The films are “Day of the Fight” (1951, in both original and RKO versions); “Flying Padre” (1952); “Fear and Desire” (1952); “The Seafarers” (1953); “Killer’s Kiss” (1955); “The Killing” (1956); “Paths of Glory” (1957); “Spartacus” (1960); “Lolita” (1962); “Dr. Strangelove, or: How I Learned to Stop Worrying and Love the Bomb” (1962); “2001: A Space Odyssey” (1968); “A Clockwork Orange” (1971); “Barry Lyndon” (1975); “The Shining” (1980, in both theatrical and international versions); “Full Metal Jacket” (1987); and “Eyes Wide Shut” (1999).

Notably, the international cut of “The Shining” is rarely available on home video or widely seen in North America; it’s shorter than the theatrical version by about 20 minutes, removing several pieces of exposition to create an even more ambiguous (as if!) suffocating atmosphere of dread.

I have a number of these films in Blu-Ray or 4K already, so I’m not sure if I’m going for this, but I might have been enticed if Criterion had managed to find the original extended cut of 2001: A Space Odyssey or The Shining, before Kubrick shorted these films not long after their original versions had been shipped to theaters. The original ending of The Shining in particular would be fun to see:

After its premiere and a week into the general run (with a running time of 146 minutes), Kubrick cut a scene at the end that took place in a hospital.
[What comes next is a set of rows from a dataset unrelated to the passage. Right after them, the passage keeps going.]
Lemma withdraw_run id x claim b owner base W D (c : EvalContext S) :
  get_balance_entry (current_state c) id = Some b -> plain_balance b owner -> 0 < x <= balance b -> balance b <= INT64_MAX ->
  get_asset_entry (current_state c) 0 = Some base -> is_balance_frozen base = false -> owner ∈ signed_keys (ev c) ->
  0 <= W -> 0 <= D -> W + D + x <= INT64_MAX -> tallied W D (ev c) ->
  succeeds (withdraw_evaluate (mkWithdrawOperation id x claim)) c (fun _ c' =>
    tallied (W + x) D (ev c') /\ same_terms (ev c) (ev c')
    /\ deposit_count (ev c') = deposit_count (ev c) /\ deposit_address (ev c') = deposit_address (ev c)
    /\ exists b', condition b' = condition b /\ balance b' = balance b - x /\ deposit_date b' = deposit_date b
         /\ put_balance b' (current_state c) (current_state c') /\ now (current_state c') = now (current_state c)).
Proof.
  intros Hb Hp Hx Hmax Ha Hf Ho HW HD Hbook Ht. unfold withdraw_evaluate. cbn [wd_amount wd_balance_id].
  go1. go1; [lia |]. go1. apply succeeds_gets. go1. go1; [exact Hb |].
  go1. go1; [rewrite (plain_spendable b owner Hp); cbn; lia |].
  rewrite (plain_asset b owner Hp). go1. apply succeeds_gets. go1. go1; [exact Ha |].
  go1. apply succeeds_gets. go1. go1; [now apply (plain_authorized _ _ b owner) |].
  go1. apply no_votes; [exact (plain_slate b owner Hp) |].
  go1. go1; [apply safe_sub_run; unfold in_i64, INT64_MIN; lia |]. cbn [condition set_balance]. rewrite (plain_asset b owner Hp).
  go1. eapply succeeds_mono; [exact (add_balance_run x W D c ltac:(lia) HW HD Hbook Ht) |].
  intros _ c1 (T1 & S1 & E1 & C1 & A1). cbv beta. rewrite (plain_owner b owner Hp). go1. go1; [reflexivity |].
  go1. apply (succeeds_mono _ _ (fun _ c2 => tallied (W + x) D (ev c2) /\ same_terms (ev c) (ev c2)
    /\ current_state c2 = current_state c /\ deposit_count (ev c2) = deposit_count (ev c)
    /\ deposit_address (ev c2) = deposit_address (ev c))).
  - apply succeeds_when; intros _; [apply succeeds_on_ev; cbn [ev current_state] | now repeat split; try apply S1; try apply T1].
    destruct T1, S1. split; [now split | split; [now split | repeat split]]; assumption.
  - intros _ c2 (T2 & S2 & E2 & C2 & A2). go1. apply succeeds_gets.
    destruct (store_balance_now (set_balance_last_update (now (current_state c2)) (set_balance (balance b - x) b)) (current_state c2))
      as (s' & Es & Hput & Hnow).
    eapply succeeds_chain; [exact Es |]. cbn [ev current_state]. split; [exact T2 |]. split; [exact S2 |].
    split; [exact C2 |]. split; [exact A2 |]. rewrite <- E2. eexists. split; [| split; [| split; [| split; [exact Hput | exact Hnow]]]]; reflexivity.
Qed.
(** ** The deposit *)

Lemma average_date_run b t x : 0 <= balance b -> 0 < x -> balance b + x <= INT64_MAX ->
  0 <= deposit_date b < 2 ^ 32 -> 0 <= t < 2 ^ 32 ->
  exists date, average_date b t x (balance b + x) = Ok date.
Proof.
  intros Hb Hx Hmax Hd Ht. unfold average_date, INT64_MAX in *. destruct (balance b =? 0); [now eexists |].
  rewrite (wrap_u128_small (balance b)), (wrap_u128_small x), (wrap_u128_small (balance b + x)) by lia.
  rewrite (wrap_u128_small (deposit_date b * _)), (wrap_u128_small (t * x)) by nia. rewrite wrap_u128_small by nia.
  destruct (Z.eqb_spec (balance b + x) 0); [lia |]. cbn. unfold to_integer.
  destruct (Z.leb_spec (2 ^ 32) ((deposit_date b * balance b + t * x) / (balance b + x))) as [Hl |]; [| now eexists].
  exfalso. apply Z.le_ngt in Hl. apply Hl, Z.div_lt_upper_bound; nia.
Qed.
The scene shows Wendy in a bed talking with Mr. Ullman, who explains that Jack’s body could not be found; he then gives Danny a yellow tennis ball, presumably the same one that Jack was throwing around the hotel. This scene was subsequently physically cut out of prints by projectionists and sent back to the studio by order of Warner Bros., the film’s distributor. This cut the film’s running time to 144 minutes. Roger Ebert commented:

If Jack did indeed freeze to death in the labyrinth, of course his body was found – and sooner rather than later, since Dick Hallorann alerted the forest rangers to serious trouble at the hotel. If Jack’s body was not found, what happened to it? Was it never there? Was it absorbed into the past and does that explain Jack’s presence in that final photograph of a group of hotel party-goers in 1921? Did Jack’s violent pursuit of his wife and child exist entirely in Wendy’s imagination, or Danny’s, or theirs? … Kubrick was wise to remove that epilogue. It pulled one rug too many out from under the story. At some level, it is necessary for us to believe the three members of the Torrance family are actually residents in the hotel during that winter, whatever happens or whatever they think happens.[44]
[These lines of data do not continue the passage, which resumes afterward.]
Lemma drawable_plain id w name e : spendable_as w name e = true -> drawable id e = true -> id = 0 ->
  cond_slate_id (condition e) = 0 -> plain_balance e (owner_of e) /\ amount (get_spendable_balance e) = balance e.
Proof.
  intros Hs Hd -> Hslate. pose proof (spendable_signed w name e Hs) as Ht. pose proof (spendable_owned w name e Hs) as Ho.
  unfold drawable in Hd. rewrite (spendable_balance_amount e Ht) in Hd |- *. cbn [amount asset_id] in *.
  apply andb_prop in Hd as [_ Ha%Z.eqb_eq]. split; [now split | reflexivity].
Qed.
Lemma drawn_held w from to x fee base s l n : in_order w -> agrees w from to x fee base s ->
  drawn 0 (spendable_list w from) n l -> Forall (held s) l.
Proof.
  intros Hw [Hb Hslate _ _ _ _ _] [Hfrom Heach _]. apply Forall_forall. intros [e y] Hin.
  destruct (Heach e y Hin) as (Hd & _ & Hy).
  assert (e ∈ spendable_list w from) as He.
  { eapply elem_of_submseteq; [| apply sublist_submseteq, Hfrom]. now apply (list_elem_of_fmap_2 fst _ (e, y)). }
  destruct (spendable_in w from e He) as [Hs (i & Hi)]. destruct (drawable_plain 0 w from e Hs Hd eq_refl (Hslate e He)) as [Hp Ea].
  destruct (Hb i e Hi) as [Hg Hmax]. rewrite <- (balances_filed _ Hw i e Hi) in Hg. rewrite Ea in Hy. now split.
Qed.
Lemma draw_owners_few w from n l : drawn 0 (spendable_list w from) n l ->
  (size (draw_owners l) <= size (spendable_owners w from))%nat.
Proof.
  intros [Hfrom _ _]. apply subseteq_size. intros a Ha%elem_of_list_to_set. apply list_elem_of_fmap in Ha as (y & -> & Hy).
  apply elem_of_list_to_set, list_elem_of_fmap_2. eapply elem_of_submseteq; [| apply sublist_submseteq, Hfrom].
  now apply (list_elem_of_fmap_2 fst).
Qed.

(** C7: Transfers succeed end to end.  A wallet that is ready ([ready]:
    unlocked, opens its keys, knows the sender, reads the amount, has a fee in
    base shares) and whose spendable balances cover the amount and the fee
    makes, of a transfer of the base asset without message or votes, a
    transaction that pays the recipient exactly the amount and draws exactly
    the amount and the fee from balances of the sender; sums do not overflow.
    Every state of the chain that agrees with the wallet ([agrees]: it holds
    the balances, without slates, the base asset is not frozen, and there is
    room for the payment and the fee) evaluates it without error and collects
    exactly the fee, if the owners of the spendable balances are at most as
    many as a transaction may have signatures, the fee covers the signatures
    beyond the free ones, and the transaction is timely there: not expired,
    too late, known or too large. *)
Theorem transfer_accepted w d text symbol from asset_rec x fee t to account :
  ready blockchain w text symbol from asset_rec x fee t ->
  0 < x -> 0 <= fee -> 2 * x + fee <= INT64_MAX -> x + fee <= funds_of 0 (spendable_list w from) ->
  exists e c' l ks, transfer_asset_to_address blockchain text symbol from to "" vote_none true account (mkCommand w d) = (Ok e, c')
    /\ expiration (entry_trx e) = t /\ payment l to x ks (entry_trx e) /\ drawn 0 (spendable_list w from) (x + fee) l
    /\ (Z.of_nat (size (spendable_owners w from)) <= ALP_BLOCKCHAIN_MAX_SIGNAGTURE_NUM ->
        (Z.of_nat (size (spendable_owners w from)) - ALP_BLOCKCHAIN_FREESIGNATURE_LIMIT)
          * ALP_BLOCKCHAIN_EXTRA_SIGNATURE_FEE <= fee ->
        forall base s ignore_state, agrees w from to x fee base s -> timely s (entry_trx e) ->
        succeeds (evaluate_transaction (entry_trx e) ignore_state) (mkEvalContext new_evaluation_state s)
          (fun _ c => get_fees (ev c) 0 = fee)).
Proof.
  intros Hr Hx Hf Hmax Hfunds.
  destruct (transfer_run blockchain w text symbol from asset_rec x fee t to account (mkCommand w d) eq_refl Hr Hx Hf ltac:(lia) Hfunds)
    as (e & c' & Erun & _ & Et & l & ks & Hp & Hd & Hlen & Ho).
  exists e, c', l, ks. split; [exact Erun |]. split; [exact Et |]. split; [exact Hp |]. split; [exact Hd |].
  intros Hn Hsf base s ignore_state Ha Htime. pose proof (draw_owners_few w from _ l Hd) as Hfew. pose proof (drawn_total _ _ _ _ Hd) as Etot.
  replace fee with (total_of l - x) in * by lia.
  apply (payment_run base l to x ks); [exact Hp | exact Htime |]. split; try apply Ha; try exact Ho.
  - exact (drawn_held w from to x _ base s l _ (ready_order _ _ _ _ _ _ _ _ _ Hr) Ha Hd).
  - exact (drawn_ids w from 0 _ l (ready_order _ _ _ _ _ _ _ _ _ Hr) Hd).
  - lia.
  - lia.
  - lia.
  - unfold ALP_BLOCKCHAIN_FREESIGNATURE_LIMIT, ALP_BLOCKCHAIN_EXTRA_SIGNATURE_FEE in *. lia.
Qed.
End Acceptance.
(* ===== verification/BuilderBooks.v ===== *)
(** * The books of the transaction builder

    What a finished transaction takes in, less what it pays out, is the fee,
    whatever the accounts owed to it before. *)

From Stdlib Require Import ZArith Lia Bool String.
From stdpp Require Import base gmap strings list sorting.
From S2P Require Import Prelude Asset Entries Names Addresses ChainInterface ChainState ChainTables.
From S2P Require Import EvalState PendingChainState WalletDb Wallet WalletFunds WalletCommands TransactionBuilder.

Local Open Scope Z_scope.

(** ** Congruence modulo 2^64 *)

Definition turns (x y : Z) : Prop := exists k, x = y + k * 2 ^ 64.
#[local] Infix "≈" := turns (at level 70).
#[export] Instance turns_equivalence : Equivalence turns.
Proof.
  split.
  - intros x. exists 0. lia.
  - intros x y (k & ->). exists (- k). lia.
  - intros x y z (k & ->) (k' & ->). exists (k + k'). lia.
Qed.
#[export] Instance turns_add : Proper (turns ==> turns ==> turns) Z.add.
Proof. intros x y (k & ->) x' y' (k' & ->). exists (k + k'). lia. Qed.
#[export] Instance turns_opp : Proper (turns ==> turns) Z.opp.
Proof. intros x y (k & ->). exists (- k). lia. Qed.
#[export] Instance turns_sub : Proper (turns ==> turns ==> turns) Z.sub.
Proof. intros x y (k & ->) x' y' (k' & ->). exists (k - k'). lia. Qed.
Lemma turns_wrap x : wrap_i64 x ≈ x.
Proof. apply wrap_i64_turns. Qed.
Lemma turns_eq x y : x = y -> x ≈ y.
Proof. now intros ->. Qed.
The general consensus among those who saw the first few shows was that the film was better without it because keeping it would weaken the Overlook’s threat to the family and reintroduce Ullman, who had barely had a leading role in the story, into the conflict.[123] Co-writer Diane Johnson revealed that Kubrick had a certain “compassion” from the beginning for the fate of Wendy and Danny, and in that sense the hospital scene would give a sense of a return to normality. Johnson, on the other hand, was in favor of a more tragic outcome: she proposed the death of Danny Torrance. For Shelley Duvall, “Kubrick was wrong, because the scene explained some important things, such as the meaning of the yellow ball and the role that the hotel manager played in the intrigue.”[123] Kubrick decided that the film worked better without the scene.[124]

Still though, for somebody who wants an immersive deep dive into one of the 20th century’s greatest film directors, many wonders (and questions) await here.